WHAT YOU WILL DO: Write out the records word for word.

.....

(** A text with [content: null] is a text for [redo]: the redo of the text
    "a" in a room that has a path "a" by now is not among the inputs
    of [keepsDisjoint], and it leaves the id in [pathsById] and in
    [textsById]. *)
Example redo_null_text_shares_id :
  reachable keepsDisjoint Sample.crossed /\
  collectionsDisjoint Sample.crossed /\
  ~ keepsDisjoint Sample.crossed Redo /\
  JsMap.has (Some "a") (pathsById (run Redo Sample.crossed)) = true /\
  JsMap.has (Some "a") (textsById (run Redo Sample.crossed)) = true /\
  ~ collectionsDisjoint (run Redo Sample.crossed).
Proof.
  split_and!.
  - unfold Sample.crossed, Sample.undoneText, Sample.room0.
    repeat (apply reachable_run); [apply reachable_new| | |].
    + intros c Hc. destruct c; vm_compute in Hc; discriminate.
    + exact I.
    + intros c Hc. destruct c; vm_compute in Hc; (done || discriminate).
  - intros k c1 c2 H1 H2.
    destruct c1, c2; try done; vm_compute in H1, H2; discriminate.
  - intros Hkeeps.
    specialize (Hkeeps
                  (RedoItem.mk (Some "a")
                     (Element.withStatus (Some "committed") Sample.nullText))
                  [] Texts eq_refl).
    assert (Paths = Texts) as Heq; [|discriminate Heq].
    apply Hkeeps; [|reflexivity].
    by apply (selects_text _ None).
  - reflexivity.
  - reflexivity.
  - intros Hdisj.
    by specialize (Hdisj (Some "a") Paths Texts eq_refl eq_refl).
Qed.

(** [loadSession] stores an element without type whose [content] is [null]
    in [textsById]. *)
Example loadSession_null_text :
  let room :=
    (saveSession (run (AddText (Some Sample.nullText)) Sample.room0)
       (Some "v") 1 "s" 1).2 in
  JsMap.keys (textsById (loadSession room (Some (newSessionId 1 "s"))).2)
  = [Some "a"].
Proof. by vm_compute. Qed.

(** A witness of [upsert_stores_with_status]: a first upsert of [path1]
    stores it as "in-progress", and a shape without id is refused. *)
Lemma upsert_stores_with_status_witness :
  (exists stored room',
     upsertPath Sample.room0 (Some Sample.path1) = (Some stored, room') /\
     JsMap.get (Some "p1") (pathsById room') = Some stored /\
     Element.status stored = Some "in-progress") /\
  upsertShape Sample.room0
    (Some (Element.mk None (Some "line") None Undefined Undefined []))
  = (None, Sample.room0).
Proof.
  destruct (upsert_stores_with_status Sample.room0) as (_ & Hrefused & Hstored).
  split.
  - destruct (Hstored Sample.path1 eq_refl)
      as [(stored & room' & Hrun & Hunder & _ & _ & Hrule & _) _].
    exists stored, room'. split_and!; [done|apply Hunder|].
    apply Hrule; [reflexivity|].
    apply not_elem_of_nil.
  - by apply Hrefused.
Defined.

(** A witness of [loadSession_idempotent]: the session "v1" of [saved]. *)
Lemma loadSession_idempotent_witness :
  loadSession (loadSession Sample.saved (Some Sample.sessionV1)).2
    (Some Sample.sessionV1)
  = loadSession Sample.saved (Some Sample.sessionV1).
Proof.
  eapply (loadSession_idempotent Sample.saved (Some Sample.sessionV1)).
  reflexivity.
Defined.

(** The session "v1" loaded: the committed path, the shape in progress, and
    an empty [redoStack]. *)
Example loadSession_v1 :
  let room := (loadSession Sample.saved (Some Sample.sessionV1)).2 in
  committedIds room = [Some "p1"] /\
  Element.status <$> JsMap.get (Some "p1") (pathsById room)
  = Some (Some "committed") /\
  Element.status <$> JsMap.get (Some "s1") (shapesById room)
  = Some (Some "in-progress") /\
  redoStack room = [].
Proof. by split_and!. Qed.

Lemma digest_length (s : string) : String.length (Sample.digest s) = 64%nat.
Proof.
  unfold Sample.digest. generalize 64%nat. intros n. revert s.
  induction n as [|n IH]; intros s; [done|].
  destruct s; cbn; by rewrite IH.
Defined.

.....

ANSWER SPACE:
(** A text with [content: null] is a text for [redo]: the redo of the text
    "a" in a room that has a path "a" by now is not among the inputs
    of [keepsDisjoint], and it leaves the id in [pathsById] and in
    [textsById]. *)
Example redo_null_text_shares_id :
  reachable keepsDisjoint Sample.crossed /\
  collectionsDisjoint Sample.crossed /\
  ~ keepsDisjoint Sample.crossed Redo /\
  JsMap.has (Some "a") (pathsById (run Redo Sample.crossed)) = true /\
  JsMap.has (Some "a") (textsById (run Redo Sample.crossed)) = true /\
  ~ collectionsDisjoint (run Redo Sample.crossed).
Proof.
  split_and!.
  - unfold Sample.crossed, Sample.undoneText, Sample.room0.
    repeat (apply reachable_run); [apply reachable_new| | |].
    + intros c Hc. destruct c; vm_compute in Hc; discriminate.
    + exact I.
    + intros c Hc. destruct c; vm_compute in Hc; (done || discriminate).
  - intros k c1 c2 H1 H2.
    destruct c1, c2; try done; vm_compute in H1, H2; discriminate.
  - intros Hkeeps.
    specialize (Hkeeps
                  (RedoItem.mk (Some "a")
                     (Element.withStatus (Some "committed") Sample.nullText))
                  [] Texts eq_refl).
    assert (Paths = Texts) as Heq; [|discriminate Heq].
    apply Hkeeps; [|reflexivity].
    by apply (selects_text _ None).
  - reflexivity.
  - reflexivity.
  - intros Hdisj.
    by specialize (Hdisj (Some "a") Paths Texts eq_refl eq_refl).
Qed.

(** [loadSession] stores an element without type whose [content] is [null]
    in [textsById]. *)
Example loadSession_null_text :
  let room :=
    (saveSession (run (AddText (Some Sample.nullText)) Sample.room0)
       (Some "v") 1 "s" 1).2 in
  JsMap.keys (textsById (loadSession room (Some (newSessionId 1 "s"))).2)
  = [Some "a"].
Proof. by vm_compute. Qed.

(** A witness of [upsert_stores_with_status]: a first upsert of [path1]
    stores it as "in-progress", and a shape without id is refused. *)
Lemma upsert_stores_with_status_witness :
  (exists stored room',
     upsertPath Sample.room0 (Some Sample.path1) = (Some stored, room') /\
     JsMap.get (Some "p1") (pathsById room') = Some stored /\
     Element.status stored = Some "in-progress") /\
  upsertShape Sample.room0
    (Some (Element.mk None (Some "line") None Undefined Undefined []))
  = (None, Sample.room0).
Proof.
  destruct (upsert_stores_with_status Sample.room0) as (_ & Hrefused & Hstored).
  split.
  - destruct (Hstored Sample.path1 eq_refl)
      as [(stored & room' & Hrun & Hunder & _ & _ & Hrule & _) _].
    exists stored, room'. split_and!; [done|apply Hunder|].
    apply Hrule; [reflexivity|].
    apply not_elem_of_nil.
  - by apply Hrefused.
Defined.

(** A witness of [loadSession_idempotent]: the session "v1" of [saved]. *)
Lemma loadSession_idempotent_witness :
  loadSession (loadSession Sample.saved (Some Sample.sessionV1)).2
    (Some Sample.sessionV1)
  = loadSession Sample.saved (Some Sample.sessionV1).
Proof.
  eapply (loadSession_idempotent Sample.saved (Some Sample.sessionV1)).
  reflexivity.
Defined.

(** The session "v1" loaded: the committed path, the shape in progress, and
    an empty [redoStack]. *)
Example loadSession_v1 :
  let room := (loadSession Sample.saved (Some Sample.sessionV1)).2 in
  committedIds room = [Some "p1"] /\
  Element.status <$> JsMap.get (Some "p1") (pathsById room)
  = Some (Some "committed") /\
  Element.status <$> JsMap.get (Some "s1") (shapesById room)
  = Some (Some "in-progress") /\
  redoStack room = [].
Proof. by split_and!. Qed.

Lemma digest_length (s : string) : String.length (Sample.digest s) = 64%nat.
Proof.
  unfold Sample.digest. generalize 64%nat. intros n. revert s.
  induction n as [|n IH]; intros s; [done|].
  destruct s; cbn; by rewrite IH.
Defined.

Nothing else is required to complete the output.